> **Dataset entries**

+ + +

(* ===== verification/Plugin.v ===== *)
(** * plugin/entry.rs: the callbacks of the validator

    Each callback turns one event into messages on the channels of the service;
    the value of a callback is what it sends, in order. An unsupported version
    of a replica struct is a panic ([unreachable!]). [now] is
    [SystemTime::now()]. Loading and unloading are in PluginLoad.v, metrics in
    Metrics.v. *)

From S2P Require Import Prelude Storage Message Limits Convert FromGeyser ContactInfo Pipeline.

Set Default Goal Selector "!".

(** The channels of [PluginInner]. *)
Inductive PluginSend :=
| SendGeyser (message : Message)
| SendReconstruction (message : BlockReconstructionMessage)
| SendBroadcast (commitment : CommitmentLevel) (messages : list Message)
| SendDeshred (message : Message)
| SendBlocksMeta (message : Message)
| SendSnapshot (message : Message)
| SendContactInfo (notification : ContactInfoNotification).

Section callbacks.
Context {W : Wincode}.

Inductive ReplicaAccountInfoVersions :=
| AccountUnsupported
| AccountV0_0_3 (info : ReplicaAccountInfoV3).

(** [snapshot_open]: the snapshot channel was made and is not taken yet. *)
Definition update_account (now : Timestamp) (filter_limits : FilterLimits) (snapshot_open : bool)
    (account : ReplicaAccountInfoVersions) (slot : Z) (is_startup : bool) : outcome (list PluginSend) :=
  match account with
  | AccountUnsupported => Panic
  | AccountV0_0_3 account =>
      let rejected :=
        match Pubkey_try_from (rai_owner account) with
        | Some owner => bool_decide (owner ∈ fla_owner_reject (fl_accounts filter_limits))
        | None => false
        end in
      if rejected then Done []
      else if is_startup then
        if snapshot_open then
          m ← MessageAccount_from_geyser now account slot is_startup;
          Done [SendSnapshot (MsgAccount m)]
        else Done []
      else
        m ← MessageAccount_from_geyser now account slot is_startup;
        Done [SendGeyser (MsgAccount m)]
  end.

Definition is_commitment_status (status : GeyserSlotStatus) : bool :=
  match status with GeyserProcessed | GeyserConfirmed | GeyserRooted => true | _ => false end.

Definition update_slot_status (now : Timestamp) (slot : Z) (parent : option Z) (status : GeyserSlotStatus)
    : list PluginSend :=
  let message := MsgSlot (MessageSlot_from_geyser now slot parent status) in
  (if is_commitment_status status then [SendReconstruction (RecSingle message)]
   else
     [SendGeyser message]
     ++ match status with
        | GeyserFirstShredReceived | GeyserCompleted | GeyserCreatedBank | GeyserDead _ =>
            [SendBroadcast Confirmed [message]; SendBroadcast Finalized [message]]
        | _ => []
        end)
  ++ [SendDeshred message; SendBlocksMeta message].

Inductive ReplicaTransactionInfoVersions :=
| TransactionUnsupported
| TransactionV0_0_3 (info : ReplicaTransactionInfoV3).

Definition notify_transaction (now : Timestamp) (transaction : ReplicaTransactionInfoVersions) (slot : Z)
    : outcome (list PluginSend) :=
  match transaction with
  | TransactionUnsupported => Panic
  | TransactionV0_0_3 info =>
      m ← MessageTransaction_from_geyser now info slot; Done [SendGeyser (MsgTransaction m)]
  end.

Inductive ReplicaEntryInfoVersions :=
| EntryUnsupported
| EntryV0_0_2 (info : ReplicaEntryInfoV2).

Definition notify_entry (now : Timestamp) (entry : ReplicaEntryInfoVersions) : outcome (list PluginSend) :=
  match entry with
  | EntryUnsupported => Panic
  | EntryV0_0_2 info => m ← MessageEntry_from_geyser now info; Done [SendGeyser (MsgEntry m)]
  end.

Inductive ReplicaBlockInfoVersions :=
| BlockUnsupported
| BlockV0_0_4 (info : ReplicaBlockInfoV4).

Definition notify_block_metadata (now : Timestamp) (blockinfo : ReplicaBlockInfoVersions)
    : outcome (list PluginSend) :=
  match blockinfo with
  | BlockUnsupported => Panic
  | BlockV0_0_4 info =>
      let message := MsgBlockMeta (MessageBlockMeta_from_geyser now info) in
      Done [SendGeyser message; SendBlocksMeta message]
  end.

Definition notify_deshred_transaction (now : Timestamp) (transaction : ReplicaDeshredTransactionInfoVersions)
    (slot : Z) : list PluginSend :=
  [SendDeshred (MsgDeshredTransaction (MessageDeshredTransaction_from_geyser_versioned now transaction slot))].

Definition notify_contact_info (now : Timestamp) (info : ReplicaContactInfo) (is_startup : bool)
    : outcome (list PluginSend) :=
  node ← MessageContactInfo_from_geyser now info;
  Done [SendContactInfo (mkContactInfoNotification (CiNode node) is_startup)].

Definition notify_contact_info_removed (now : Timestamp) (pubkey : bytes) : outcome (list PluginSend) :=
  removed ← MessageContactInfoRemoved_from_geyser now pubkey;
  Done [SendContactInfo (mkContactInfoNotification (CiRemoved removed) false)].
End callbacks.

(** ** What a list of callbacks sends on each channel *)

Definition geyser_sends (sends : list PluginSend) : list Message :=
  omap (λ s, match s with SendGeyser m => Some m | _ => None end) sends.

Definition reconstruction_sends (sends : list PluginSend) : list Message :=
  concat ((λ s, match s with SendReconstruction m => reconstruction_messages m | _ => [] end) <$> sends).

Definition broadcast_sends (c : CommitmentLevel) (sends : list PluginSend) : list Message :=
  concat ((λ s, match s with SendBroadcast c' l => if bool_decide (c' = c) then l else [] | _ => [] end) <$> sends).

Definition deshred_sends (sends : list PluginSend) : list Message :=
  omap (λ s, match s with SendDeshred m => Some m | _ => None end) sends.

Definition blocks_meta_sends (sends : list PluginSend) : list Message :=
  omap (λ s, match s with SendBlocksMeta m => Some m | _ => None end) sends.

(** ** The routing of slot statuses *)

(** The arguments of a call of [update_slot_status]. *)
Record SlotCall := mkSlotCall {
  sc_now : Timestamp;
  sc_slot : Z;
  sc_parent : option Z;
  sc_status : GeyserSlotStatus
}.

Definition slot_call_message (c : SlotCall) : Message :=
  MsgSlot (MessageSlot_from_geyser (sc_now c) (sc_slot c) (sc_parent c) (sc_status c)).

Definition slot_call_sends (c : SlotCall) : list PluginSend :=
  update_slot_status (sc_now c) (sc_slot c) (sc_parent c) (sc_status c).

(** Life-cycle statuses, and the commitment statuses. *)
Definition lifecycle_messages (calls : list SlotCall) : list Message :=
  slot_call_message <$> filter (λ c, is_commitment_status (sc_status c) = false) calls.

Definition commitment_messages (calls : list SlotCall) : list Message :=
  slot_call_message <$> filter (λ c, is_commitment_status (sc_status c) = true) calls.

(** One call: a life-cycle status goes to [geyser_loop] and, directly, to the
    two higher levels; a commitment status to the reconstruction loop only. *)
Lemma slot_call_one c :
  let sends := slot_call_sends c in let m := slot_call_message c in
  let lifecycle := if is_commitment_status (sc_status c) then [] else [m] in
  geyser_sends sends = lifecycle ∧
  reconstruction_sends sends = (if is_commitment_status (sc_status c) then [m] else []) ∧
  broadcast_sends Processed sends = [] ∧ broadcast_sends Confirmed sends = lifecycle ∧
  broadcast_sends Finalized sends = lifecycle ∧ deshred_sends sends = [m] ∧ blocks_meta_sends sends = [m].
Proof.
  destruct c as [now slot parent status]. unfold slot_call_sends, slot_call_message. cbn [sc_now sc_slot sc_parent sc_status].
  destruct status; repeat split; reflexivity.
Qed.

Lemma slot_calls_sends calls :
  let sends := concat (slot_call_sends <$> calls) in
  geyser_sends sends = lifecycle_messages calls ∧ reconstruction_sends sends = commitment_messages calls ∧
  broadcast_sends Processed sends = [] ∧ broadcast_sends Confirmed sends = lifecycle_messages calls ∧
  broadcast_sends Finalized sends = lifecycle_messages calls ∧
  deshred_sends sends = slot_call_message <$> calls ∧ blocks_meta_sends sends = slot_call_message <$> calls.
Proof.
  induction calls as [|c calls (H1 & H2 & H3 & H4 & H5 & H6 & H7)]; [by repeat split|].
  destruct (slot_call_one c) as (C1 & C2 & C3 & C4 & C5 & C6 & C7). cbn [fmap list_fmap concat] in *.
  unfold geyser_sends, reconstruction_sends, broadcast_sends, deshred_sends, blocks_meta_sends, lifecycle_messages,
    commitment_messages in *.
  rewrite !omap_app, !fmap_app, !concat_app, H1, H2, H3, H4, H5, H6, H7, C1, C2, C3, C4, C5, C6, C7, !filter_cons.
  destruct (is_commitment_status (sc_status c)); repeat case_decide; naive_solver.
Qed.

(** Routing of slot statuses, from the callbacks through [geyser_loop]: every
    life-cycle status (first shred, completed, bank created, dead) reaches the
    subscribers of each of the three levels exactly once and in order, and the
    reconstruction loop exactly once; a commitment status reaches no subscriber
    on this way, only the reconstruction loop, which sends it once the block is
    there. The deshred subscribers and the block-meta storage get all of them.
    Any other messages may be queued in between. *)
Theorem slot_status_routing (calls : list SlotCall) (queue : Queue Message) :
  let sends := concat (slot_call_sends <$> calls) in
  let is_slot m := match m with MsgSlot _ => true | _ => false end in
  filter (λ m, is_slot m = true) (omap id queue) = geyser_sends sends →
  ∃ effects, geyser_loop (S (length queue)) PartitionedBuffer_new queue = Some (Done effects) ∧
    (∀ c, filter (λ m, is_slot m = true) (concat (broadcasted c effects)) ++ broadcast_sends c sends
       = lifecycle_messages calls) ∧
    filter (λ m, is_slot m = true) (to_reconstruction effects) = lifecycle_messages calls ∧
    reconstruction_sends sends = commitment_messages calls ∧
    deshred_sends sends = slot_call_message <$> calls ∧ blocks_meta_sends sends = slot_call_message <$> calls.
Proof.
  intros sends is_slot Hq. destruct (geyser_loop_forwarded queue) as (effects & Hrun & H1 & H2 & H3 & H4 & _).
  destruct (slot_calls_sends calls) as (S1 & S2 & S3 & S4 & S5 & S6 & S7). fold sends in S1, S2, S3, S4, S5, S6, S7.
  exists effects. split; [done|]. split; [|split; [by rewrite H1, Hq, S1|done]].
  intros [].
  - rewrite H2, S3, app_nil_r, list_filter_filter.
    rewrite (list_filter_iff _ (λ m, is_slot m = true)); [by rewrite Hq, S1|]. intros m. destruct m; cbn; naive_solver.
  - by rewrite H3, S4.
  - by rewrite H4, S5.
Qed.

Lemma slot_status_routing_witness :
  let calls := [mkSlotCall (mkTimestamp 0 0) 7 None GeyserCreatedBank; mkSlotCall (mkTimestamp 0 0) 7 None GeyserRooted] in
  ∃ effects, geyser_loop 3 PartitionedBuffer_new
    [None; Some (slot_call_message (mkSlotCall (mkTimestamp 0 0) 7 None GeyserCreatedBank))] = Some (Done effects) ∧
    reconstruction_sends (concat (slot_call_sends <$> calls)) = commitment_messages calls.
Proof.
  intros calls. destruct (slot_status_routing calls
    [None; Some (slot_call_message (mkSlotCall (mkTimestamp 0 0) 7 None GeyserCreatedBank))])
    as (effects & H1 & _ & _ & H2 & _); [reflexivity|].
  exists effects. split; [exact H1|exact H2].
Defined.
(* ===== verification/ClientLoop.v ===== *)
(** * grpc.rs: client_loop

    The server side of one subscription: a select over the cancellation, the
    requests of the client and the broadcast of its commitment level. Each
    branch is one step. The outgoing channel is what was put in it
    ([cl_out]) and [tx], which says for the n-th item whether there is room,
    none, or nobody left to receive; a blocking send waits for room. Tasks
    spawned to deliver a last error deliver it at once. The lazily filled cells
    of the shared messages are not written back: no update depends on them
    (Filter.v, EncodeSpec.v). Metrics and logs are not modelled. *)

From S2P Require Import Prelude Proto Channels Message Limits Names Convert Externals FilterBase Updates Filter Service BlockReconstruction BlockReconstructionSpec FromGeyser Plugin Pipeline ReconstructionLoop.
(* ===== verification/LoadAware.v ===== *)
(** * util/stream.rs: the load-aware channel

    A tokio channel and a shared counter of the items in it, which the loops
    report as the queue size. Sending puts the item in the channel and then
    counts it, receiving takes it out and then discounts it: two steps each,
    which the senders (clones share the counter) and the receiver interleave.
    The counter is a [u64] whose additions and subtractions wrap. *)

From S2P Require Import Prelude.

Set Default Goal Selector "!".

Local Open Scope Z_scope.

Section load_aware.
Context {T : Type}.

(** [la_adding]: senders between the two steps; [la_taking]: likewise the
    receiver, whose handle is unique. *)
Record LoadAware := mkLoadAware {
  la_inner : list T;
  la_queue_size : Z;
  la_adding : nat;
  la_taking : bool
}.

Definition load_aware_channel : LoadAware := mkLoadAware [] 0 0 false.

Definition add_load (queue_size : Z) : Z := wrap64 (queue_size + 1).
Definition decr_load (queue_size : Z) : Z := wrap64 (queue_size - 1).

(** [queue_size()]. *)
Definition queue_size (ch : LoadAware) : Z := la_queue_size ch.

Inductive load_step : LoadAware → LoadAware → Prop :=
| load_send ch item :
    load_step ch (mkLoadAware (la_inner ch ++ [item]) (la_queue_size ch) (S (la_adding ch)) (la_taking ch))
| load_sent ch n :
    la_adding ch = S n → load_step ch (mkLoadAware (la_inner ch) (add_load (la_queue_size ch)) n (la_taking ch))
| load_recv ch item rest :
    la_taking ch = false → la_inner ch = item :: rest →
    load_step ch (mkLoadAware rest (la_queue_size ch) (la_adding ch) true)
| load_received ch :
    la_taking ch = true → load_step ch (mkLoadAware (la_inner ch) (decr_load (la_queue_size ch)) (la_adding ch) false).

(** The counter is off by the operations in flight only. *)
Definition load_inv (ch : LoadAware) : Prop :=
  la_queue_size ch
  = wrap64 (Z.of_nat (length (la_inner ch)) + (if la_taking ch then 1 else 0) - Z.of_nat (la_adding ch)).

Lemma wrap64_add_l a b : wrap64 (wrap64 a + b) = wrap64 (a + b).
Proof. unfold wrap64. by rewrite Zplus_mod_idemp_l. Qed.

Lemma load_inv_step ch ch' : load_inv ch → load_step ch ch' → load_inv ch'.
Proof.
  unfold load_inv. intros Hinv Hstep. destruct Hstep as [ch item|ch n Hn|ch item rest Ht Hi|ch Ht];
    cbn [la_inner la_queue_size la_adding la_taking]; unfold add_load, decr_load.
  - rewrite Hinv. f_equal. rewrite length_app. cbn. lia.
  - rewrite Hinv, wrap64_add_l, Hn. f_equal. lia.
  - rewrite Hinv, Ht, Hi. f_equal. cbn. lia.
  - rewrite Hinv, Ht. unfold Z.sub at 1. rewrite wrap64_add_l. f_equal. lia.
Qed.

(** Whatever was sent and received, once no operation is in flight the queue
    size is the number of items in the channel. *)
Lemma queue_size_exact ch : rtc load_step load_aware_channel ch → la_adding ch = 0%nat → la_taking ch = false →
  Z.of_nat (length (la_inner ch)) < 2 ^ 64 → queue_size ch = Z.of_nat (length (la_inner ch)).
Proof.
  intros Hsteps Ha Ht Hlen.
  assert (load_inv ch) as Hinv.
  { refine (rtc_ind_r load_inv load_aware_channel _ _ ch Hsteps); [done|]. intros x y _ Hs Hx. by eapply load_inv_step. }
  unfold queue_size. rewrite Hinv, Ha, Ht, Z.add_0_r, Z.sub_0_r. apply Z.mod_small. lia.
Qed.

(** In flight it can be observed as [u64::MAX]: the receiver discounts an item
    its sender has not counted yet. *)
Lemma queue_size_underflows (item : T) : ∃ ch, rtc load_step load_aware_channel ch ∧ queue_size ch = u64_max.
Proof.
  eexists. split.
  - eapply rtc_l; [apply (load_send _ item)|]. eapply rtc_l; [by eapply load_recv|].
    eapply rtc_l; [by apply load_received|]. apply rtc_refl.
  - done.
Qed.
End load_aware.
Lemma guard_loop_holds fuel this service this' polled service' events : permit_ok this →
  guard_loop fuel this service = Done (Some (this', polled, service', events)) →
  permit_ok this' ∧ (future_holds this' <= future_holds this)%nat.
Proof.
  revert this service events. induction fuel as [|fuel IH]; intros this service events Hok; [done|].
  rewrite guard_loop_S. destruct (guard_iteration this service) as [[[[this1 returned] service1] events1]|] eqn:Hit; [|done].
  apply guard_iteration_holds in Hit as [Hok1 Hle]; [|done]. cbn [mbind outcome_bind]. destruct returned; [by intros [= <- _ _ _]|].
  destruct (guard_loop fuel this1 service1) as [[[[[this2 polled2] service2] events2]|]|] eqn:Hloop; [|done..].
  intros [= -> -> -> _]. apply IH in Hloop as [??]; [|done]. split; [done|lia].
Qed.

Lemma guarded_poll_ready_holds h permits p h' permits' : guarded_poll_ready h permits = (p, h', permits') →
  (permits' + handle_holds h' = permits + handle_holds h)%nat.
Proof.
  unfold guarded_poll_ready, handle_holds. destruct (ags_already_acquired_permit h) eqn:Hh.
  - intros [= _ <- <-]. by rewrite Hh.
  - destruct permits; intros [= _ <- <-]; rewrite ?Hh; cbn; lia.
Qed.

Lemma guarded_call_holds h r f h' : guarded_call h (mkRequest r None) = Done (f, h') →
  (handle_holds h' + future_holds f = handle_holds h)%nat.
Proof. unfold guarded_call, handle_holds. destruct (ags_already_acquired_permit h); [|done]. by intros [= <- <-]. Qed.

(** The permits add up, and every future that waits holds one. *)
Definition guard_inv (limit : nat) (sys : GuardSystem) : Prop :=
  (gs_permits sys + held sys = limit)%nat ∧ Forall permit_ok (gs_futures sys).

Lemma guard_step_inv limit sys sys' : guard_inv limit sys → guard_step sys sys' → guard_inv limit sys'.
Proof.
  unfold guard_inv, held. intros [Hsum Hok] Hstep.
  destruct Hstep as [sys h Hh|sys i h p h' permits Hi Hp|sys i h r f h' Hi Hc|sys i h Hi
    |sys j f service f' polled service' events Hj Hp|sys j f Hj]; cbn [gs_permits gs_handles gs_futures].
  - rewrite sum_list_with_app. split; [cbn; lia|done].
  - pose proof (sum_list_with_insert handle_holds _ _ _ h' Hi). apply guarded_poll_ready_holds in Hp. split; [lia|done].
  - pose proof (sum_list_with_insert handle_holds _ _ _ h' Hi). pose proof (guarded_call_holds _ _ _ _ Hc).
    rewrite sum_list_with_app. split; [cbn; lia|]. apply Forall_app. split; [done|]. constructor; [|constructor].
    unfold guarded_call in Hc. destruct (ags_already_acquired_permit h); [|done]. injection Hc as <- _. split; [done|by eexists].
  - pose proof (sum_list_with_delete handle_holds _ _ _ Hi). split; [lia|done].
  - pose proof (sum_list_with_insert future_holds _ _ _ f' Hj).
    apply guard_loop_holds in Hp as [Hf' Hle]; [|by eapply Forall_lookup_1]. split; [lia|]. by apply Forall_insert.
  - pose proof (sum_list_with_delete future_holds _ _ _ Hj). split; [lia|]. by apply Forall_delete.
Qed.

Lemma held_futures fs : Forall permit_ok fs → sum_list_with future_holds fs = length (filter waiting fs).
Proof.
  induction 1 as [|f fs Hf _ IH]; [done|]. rewrite filter_cons. cbn [sum_list_with]. rewrite (permit_ok_holds _ Hf), IH.
  by destruct (waiting f).
Qed.

Lemma held_handles hs : sum_list_with handle_holds hs = length (filter ags_already_acquired_permit hs).
Proof. induction hs as [|h hs IH]; [done|]. rewrite filter_cons. cbn [sum_list_with]. rewrite IH. unfold handle_holds. by destruct (ags_already_acquired_permit h). Qed.

(** C21. Under every interleaving of the connections each request that is being
    authenticated or waits for the inner service accounts for exactly one permit,
    and so does each handle that is ready to be called: with the permits left
    they add up to the limit at all times. So no more than
    [concurrent_auth_limit] requests are authenticated or waiting at a time,
    whatever the authenticator and the inner service do; no permit is given back
    before its request is called or refused, and none is lost: with no request
    and no handle left over all permits are there again. *)
Theorem auth_permits_conserved concurrent_auth_limit sys :
  rtc guard_step (GuardSystem_new concurrent_auth_limit) sys →
  (gs_permits sys + length (filter ags_already_acquired_permit (gs_handles sys)) + length (filter waiting (gs_futures sys))
    = concurrent_auth_limit)%nat.
Proof.
  intros Hsteps. assert (guard_inv concurrent_auth_limit sys) as [Hsum Hok].
  { refine (rtc_ind_r (guard_inv concurrent_auth_limit) (GuardSystem_new concurrent_auth_limit) _ _ sys Hsteps).
    - unfold guard_inv, held. cbn. split; [lia|constructor].
    - intros y z _ Hstep Hy. by eapply guard_step_inv. }
  unfold held in Hsum. rewrite (held_futures _ Hok), held_handles in Hsum. lia.
Qed.
End service.

(** ** Example: two handles, one permit *)

Section demo.
Local Abbreviation demo_future := (@AuthGuardFuture nat nat unit unit unit nat nat).
Local Definition demo_system : GuardSystem := GuardSystem_new (R:=nat) (X:=nat) (AF:=unit) (SF:=unit) (E:=nat) (Resp:=nat) 1.

Lemma auth_permits_conserved_witness :
  ∃ sys, rtc (guard_step (R:=nat) (X:=nat) (S:=unit) (AE:=nat) (λ _, tt) (λ f, (Pending, f)) (λ s, (Pending, s)) (λ s _, (tt, s)) (λ f, (Pending, f)))
    demo_system sys ∧ (gs_permits sys = 0 ∧ length (gs_futures sys) = 1)%nat ∧
  (gs_permits sys + length (filter ags_already_acquired_permit (gs_handles sys)) + length (filter waiting (gs_futures sys)) = 1)%nat.
Proof.
  set (step := guard_step _ _ _ _ _). assert (∃ sys, rtc step demo_system sys ∧ (gs_permits sys = 0 ∧ length (gs_futures sys) = 1)%nat)
    as (sys&Hsteps&Hsys).
  - eexists. split.
    + eapply rtc_l; [eapply step_poll_ready with (i := 0%nat); reflexivity|].
      eapply rtc_l; [eapply step_call with (i := 0%nat) (r := 7%nat); reflexivity|apply rtc_refl].
    + done.
  - exists sys. split; [done|]. split; [done|]. eapply auth_permits_conserved. exact Hsteps.
Defined.
End demo.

+ + +

> **EXERCISE PROMPT**
Reproduce only the lines above spanning from the line containing "- by rewrite H3, S4." through the line containing "geyser_loop 3 PartitionedBuffer_new", word for word.

> **TASK SOLUTION**
  - by rewrite H3, S4.
  - by rewrite H4, S5.
Qed.

Lemma slot_status_routing_witness :
  let calls := [mkSlotCall (mkTimestamp 0 0) 7 None GeyserCreatedBank; mkSlotCall (mkTimestamp 0 0) 7 None GeyserRooted] in
  ∃ effects, geyser_loop 3 PartitionedBuffer_new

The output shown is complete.